Clinical Translation of Cardiovascular Outcome Trials in Type 2 Diabetes: Is There More or Is There Less Than Meets the Eye?

Randomized controlled trials (RCTs) have become the gold standard of clinical evidence and the staple of guided clinical practice. RCTs are based on a complex set of principles and procedures heavily strung by statistical analysis, primarily designed to answer a specific question in a clinical experiment. Readers of clinical trials need to apply critical appraisal skills before blindly accepting the results and conclusions of trials, lest they misinterpret and misapply the findings. We introduce the fundamentals of an RCT and discuss the relationship between relative risk (RR) and absolute risk (AR) in terms of the different information each conveys.
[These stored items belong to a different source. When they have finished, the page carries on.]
Lemma run_CheckModeForWrite registryCtx subject ρ s :
  run (CheckModeForWrite registryCtx subject) ρ s =
  (Ok (if decide (effectiveMode s registryCtx subject ∈ ["READONLY"; "READONLY_OVERRIDE"])
       then effectiveMode s registryCtx subject else ""), s).
Proof.
  unfold CheckModeForWrite. rewrite run_bind, run_GetMode.
  repeat case_bool_decide; case_decide; simpl; set_solver.
Qed.

(** GetMode answers READONLY_OVERRIDE for every subject of every
    context while the kill switch is on; otherwise the mode of the subject, else
    of its context, else the cross-context one, else READWRITE.  Writes are
    blocked exactly when that mode is READONLY or READONLY_OVERRIDE. *)
Theorem mode_chain registryCtx subject ρ s :
  run (GetMode registryCtx subject) ρ s = (Ok (effectiveMode s registryCtx subject), s) /\
  (killSwitch s = true -> effectiveMode s registryCtx subject = "READONLY_OVERRIDE") /\
  run (CheckModeForWrite registryCtx subject) ρ s =
    (Ok (if decide (effectiveMode s registryCtx subject ∈ ["READONLY"; "READONLY_OVERRIDE"])
         then effectiveMode s registryCtx subject else ""), s).
Proof.
  split_and!; [apply run_GetMode|by unfold effectiveMode; intros ->|apply run_CheckModeForWrite].
Qed.

(** The subject, or for the empty name some subject, has a live version. *)
Definition has_live (s : Store) (registryCtx subject : string) : Prop :=
  if decide (subject = "")
  then exists sub v info, MemInvariant.entry (ctx s registryCtx) sub v = Some info /\ deleted info = false
  else exists v info, MemInvariant.entry (ctx s registryCtx) subject v = Some info /\ deleted info = false.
The top results of some recent cardiovascular outcome trials using sodium–glucose cotransporter 2 inhibitors and glucagon-like peptide 1 receptor agonists in patients with type 2 diabetes are used to exemplify the merit of assessing both RR and AR changes for a balanced translation of findings into shrewd clinical judgment. We also suggest practical points to assist with a clinically useful interpretation of both within-trial and across-trial reports. Finally, we mention an alternative approach, namely, the restricted mean survival time, to obtaining unbiased estimates of the mean time of missed events in the treatment versus placebo arm for the duration of the trial.